The meet-ups continued, leading to weekend trips together. When they posted photos on social media, they were bombarded by requests from women who wanted to attend the next event. The group’s membership snowballed, and the leaders formed a nonprofit in 2018 named the Breasties. In addition to the retreat, the group organizes virtual meet-ups year-round, does advocacy work, raises money for research into advanced Stage 4 breast cancer and produces The Peak, an online guide to navigating breast and other gynecologic cancers.
During the opening assembly at Camp Breastie, Ms. Michelle told the crowd she was just about to mark her 10th anniversary in remission. They gave her a standing ovation.
No Going Back
One afternoon during the retreat, several women sat around a table sorting through trays of beads to make bracelets that spelled out “Survivor” or “Stay Strong.”
Brooklyn Olumba, 34, a pharmacist from Houston, said she found it therapeutic.
“Not for me — it’s stressful!” said Ardisa Smith, 51, of Snellville, Ga., who was frantically searching through the pile for letters she was missing. “I need another R.”

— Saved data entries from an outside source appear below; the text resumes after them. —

(* ===== verification/ObjectParts.v ===== *)
(** The round trip of primitives and BigInts, and of the keys of properties; then of objects
    with parts: sets, maps, objects and arrays. *)
From S2P Require Import Prelude Conversions Engine WireFormat Serializer JSHeap ObjectWriter ObjectReader WriterTheorems ObjectGraphs ObjectRoundtrip ObjectCopies.
From Stdlib Require Import Sorting.Sorted.

Section primitives.
Context {D E : Type} (ser : serializer D) (des : deserializer E).

(** ** Writing *)

Lemma WriteZigZag_ok n : - 2 ^ 31 <= n < 2 ^ 31 -> bytes_ok (WriteZigZag 32 n).
Proof using Type.
  intros Hn. unfold WriteZigZag. rewrite zigzag_bits by (simpl; lia). apply varint_ok; [auto with v8|].
  by apply zigzag_bounds.
Qed.

Lemma WritePrimitive_ok size p : primitive_ok p -> bytes_ok (WritePrimitive size p).
Proof using Type.
  intros Hp. destruct p as [| | | |z|d|s]; try apply tag_ok; simpl in Hp.
  - apply Forall_app. split; [apply tag_ok|by apply WriteZigZag_ok].
  - apply Forall_app. split; [apply tag_ok|apply le_bytes_ok].
  - by apply string_bytes_ok.
Qed.

Lemma WritePrimitive_start size p : value_start (WritePrimitive size p).
Proof using Type.
  destruct p as [| | | |z|d|[chars|chars]]; try (rewrite <- (app_nil_r (WriteTag _))); try starts.
  unfold WritePrimitive, WriteString. destruct (_ =? _); [starts|]. exists (tag_byte kTwoByteString). split; [done|]. apply (bool_decide_unpack _). by vm_compute.
Qed.

Definition write_primitive (p : primitive) : W D Unit :=
  match p with
  | Smi n => WriteSmi ser n;; ThrowIfOutOfMemory
  | HeapNumber d => WriteHeapNumber ser d;; ThrowIfOutOfMemory
  | Str string => PutString ser string;; ThrowIfOutOfMemory
  | _ => WriteOddball ser p;; ThrowIfOutOfMemory
  end.

Lemma puts_primitive s p : puts s (write_primitive p) (WritePrimitive (Z.of_nat (length (buffer_ s))) p).
Proof using Type.
  destruct p as [| | | |z|d|string]; apply puts_checked; try apply puts_raw; [apply puts_tag_raw|apply puts_tag_raw|apply puts_string].
Qed.

Lemma primitive_wrote stack p s s' : WriteObject ser stack (Prim p) s = (Just tt, s') ->
  wrote s s' (WritePrimitive (Z.of_nat (length (buffer_ s))) p).
Proof using Type.
  intros Hw. pose proof (checked_WriteObject ser stack _ _ _ _ Hw) as Hoom.
  assert (write_primitive p s = (Just tt, s')) as Hp; [|by eapply puts_primitive].
  destruct stack; cbn [WriteObject] in Hw; unfold WriteObjectBody, ThrowIfOutOfMemory in Hw; destruct (out_of_memory_ s); try done; by destruct p.
Qed.

(** ** Reading *)

Lemma read_primitive rec (t : rstate E) size p rest :
  position_ t = WritePrimitive size p ++ rest -> primitive_ok p -> bytes_ok rest -> small rest ->
  ReadObjectBody des rec t = (Just (Prim (canonical p)), at_ t rest).
Proof using Type.
  intros Hp Hok Hrest Hsmall. destruct p as [| | | |z|d|string]; cbn [WritePrimitive] in Hp; [..|by eapply read_string];
    (apply body_other; [|done]); rewrite <- ?(assoc_L (++)) in Hp; dispatch Hp; try done.
  - erewrite bind_just; [|apply lift_just; apply (ReadZigZag_written 32); [auto with v8|done|done]]. by rewrite at_at.
  - by step get_double.
Qed.

(** ** Keys *)

(** Five bytes are enough for a varint, whatever they are. *)
Lemma ReadVarint_some b : (5 < length b)%nat -> exists v rest, ReadVarint 32 b = Some (v, rest).
Proof using Type.
  intros Hl. unfold ReadVarint. cbn [Z.div Z.add]. change (32 / 8 >? 4) with false. change (32 / 8 + 1) with 5. cbv iota.
  destruct (Z.geb_spec 5 (Z.of_nat (length b))); [lia|]. do 5 (destruct b as [|? b]; [simpl in Hl; lia|]). cbn [varint_unrolled].
  change (0 <? 32) with true. change (7 <? 32) with true. change (14 <? 32) with true. change (21 <? 32) with true. change (28 <? 32) with true.
  cbv iota. repeat case_match; eauto.
Qed.

(** The keys that an object is written with. *)
Definition is_key (k : primitive) : Prop :=
  primitive_ok k /\ ((exists i, k = NewNumber i /\ 0 <= i <= kMaxElementIndex) \/ (exists s, k = Str s /\ is_name s)).

Definition same_key (k k' : primitive) : Prop :=
  match k with Str s => exists s', k' = Str s' /\ chars_of s' = chars_of s | _ => k' = k end.

Lemma same_key_canonical k : is_key k -> same_key k (canonical k).
Proof using Type.
  intros [_ [(i & -> & Hi)|(s & -> & _)]].
  - rewrite canonical_NewNumber by done. unfold NewNumber. by destruct (_ <=? _).
  - exists (canonical_string s). split; [done|apply chars_canonical].
Qed.

(** The tag of a key and the varint that follows can be read, and only a string is expected. *)
Lemma key_header keys (t : rstate E) size k rest : position_ t = WritePrimitive size k ++ rest -> is_key k -> bytes_ok rest ->
  exists tag n b c, GetTag t = (Just tag, at_ t b) /\ GetVarint 32 (at_ t b) = (Just n, at_ t c) /\
    forall key d, expected_key des keys tag n (at_ t c) = Some (key, d) -> d = rest /\ same_key k (Str key).
Proof using Type.
  intros Hp [Hok Hk] Hrest. destruct Hk as [(i & -> & Hi)|(s & -> & _)].
  - unfold NewNumber in *. unfold kMaxElementIndex in Hi. destruct (Z.leb_spec i (2 ^ 31 - 1)); cbn [WritePrimitive] in Hp; rewrite <- (assoc_L (++)) in Hp.
    + eexists _, (zigzag i), _, rest. split; [by apply get_tag|]. unfold WriteZigZag in *. rewrite zigzag_bits by (simpl; lia).
      split; [|by intros ??]. erewrite get_varint; [by rewrite at_at|done|auto with v8| |done]. apply zigzag_bounds; simpl; lia.
    + destruct (ReadVarint_some (WriteDouble (int_double i) ++ rest)) as (v & c & Hv).
      { rewrite length_app. unfold WriteDouble. rewrite le_bytes_length. lia. }
      eexists _, v, _, c. split; [by apply get_tag|]. split; [|by intros ??]. unfold GetVarint. by erewrite lift_just.
  - cbn [WritePrimitive] in Hp. destruct s as [chars|chars]; cbn [WriteString] in Hp; destruct Hok as [Hc Hl]; unfold kMaxLength in Hl.
    + rewrite <- (assoc_L (++)) in Hp. eexists _, _, _, (chars ++ rest). split; [by apply get_tag|]. unfold WriteOneByteString, wrap. rewrite Z.mod_small by lia.
      split; [erewrite get_varint; [by rewrite at_at|cbn [position_ at_]; by rewrite <- (assoc_L (++))|auto with v8|lia|by apply Forall_app]|].
      intros key d. unfold expected_key. known_tags. cbn [position_ at_]. rewrite ReadRawBytes_app. cbn.
      destruct (ExpectedTransition _ _ _ _); [|done]. intros ?; simplify_eq. split; [done|]. by exists (OneByte chars).
    + rewrite <- !(assoc_L (++)) in Hp. eexists (tag_byte kTwoByteString), _, (WriteTwoByteString chars ++ rest), (two_byte_data chars ++ rest).
      split; [apply lift_just; rewrite Hp; by case_match|]. unfold WriteTwoByteString, wrap. rewrite Z.mod_small by lia.
      split; [erewrite get_varint; [by rewrite at_at|cbn [position_ at_]; by rewrite <- (assoc_L (++))|auto with v8|lia|]|].
      { apply Forall_app. split; [apply two_byte_data_ok|done]. }
      intros key d. unfold expected_key. known_tags. cbn [position_ at_]. unfold ReadRawTwoBytes.
      destruct (negb _); [done|]. destruct (_ || _); [done|]. rewrite <- two_byte_data_length, Nat2Z.id, take_app_length, drop_app_length, two_bytes_data by done.
      cbn. destruct (ExpectedTransition _ _ _ _); [|done]. intros ?; simplify_eq. split; [done|]. by exists (TwoByte chars).
Qed.

Lemma transition_key keys m (t : rstate E) size k rest : (0 < m)%nat ->
  position_ t = WritePrimitive size k ++ rest -> is_key k -> bytes_ok rest -> small rest ->
  exists k' transition, read_transition_key des (ReadObject des m) keys t = (Just (Prim k', transition), at_ t rest) /\
    same_key k k' /\ (transition = true -> exists s, k' = Str s).
Proof using Type.
  intros Hm Hp Hk Hrest Hsmall. destruct (key_header keys t size k rest Hp Hk Hrest) as (tag & n & b & c & Htag & Hn & Hexp).
  unfold read_transition_key. erewrite bind_just by done. step Htag.
  destruct (expected_key des keys tag n (at_ t c)) as [[key d]|] eqn:Ee.
  - destruct (Hexp _ _ eq_refl) as [-> Hsame]. exists (Str key), true. split; [|split; [done|by exists key]].
    erewrite bind_just; [|exact Hn]. erewrite bind_just by done. by rewrite Ee.
  - exists (canonical k), (from_option (FindTransitionToField des (at_ t rest) keys) false (string_of (Prim (canonical k)))).
    split; [|split; [by apply same_key_canonical|destruct (canonical k); try done; by eexists]].
    erewrite bind_just; [|exact Hn]. erewrite bind_just by done. rewrite Ee. erewrite bind_just by done.
    unfold read_key. destruct m as [|m]; [lia|]. cbn [ReadObject]. erewrite bind_just; [|eapply read_primitive; [exact Hp|apply Hk|done|done]].
    assert (IsValidObjectKey (Prim (canonical k)) = true) as ->; [|done].
    destruct Hk as [_ [(i & -> & _)|(s & -> & _)]]; [|done]. unfold NewNumber. by destruct (_ <=? _).
Qed.
End primitives.

Section parts.
Context {D E : Type} (ser : serializer D) (des : deserializer E) (H : js_heap) (C : cloning ser des H).

Lemma bind_same {S A B} (m m' : stateful S A) (k : A -> stateful S B) s s' : m s = m' s' -> (m ≫= k) s = (m' ≫= k) s'.
Proof using Type. unfold mbind, stateful_bind. by intros ->. Qed.

(** The success of a sequence: its parts had memory. *)
Lemma seq_inv {A B} (m : W D A) (k : A -> W D B) s b s' : (forall a, sticky (k a)) ->
  (m ≫= k) s = (Just b, s') -> out_of_memory_ s' = false ->
  exists a s1, m s = (Just a, s1) /\ out_of_memory_ s1 = false /\ k a s1 = (Just b, s').
Proof using Type.
  intros Hk Hw Ho. apply bind_inv in Hw as (a & s1 & Hm & Hw). exists a, s1. split_all; [done| |done].
  destruct (out_of_memory_ s1) eqn:E1; [|done]. pose proof (Hk a s1 E1) as Hs. rewrite Hw in Hs. simpl in Hs. congruence.
Qed.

Like the other campers, Ms. Smith and Ms. Olumba said the real draw of the retreat was not the activities or the opportunity to ask an expert; it was the chance to spend time with other women who knew exactly what they were going through, before they even said a word. Even the most supportive friends and family could not understand how profoundly cancer had changed them, and often expected them to bounce back to their previous selves, which they could not do.
Ms. Olumba compared the experience to being in a car accident.
“Everyone is concerned about you right after it,” she said. “Then, once you’re healed, nobody else is thinking about it anymore. But you’re still scared to drive. You’re wondering if you’ll get into another accident.”
She switched tactics on her bracelet, giving up on “Stay strong” in favor of “[Expletive] cancer!”
“You come to camp, and everyone’s been in a car accident,” she said.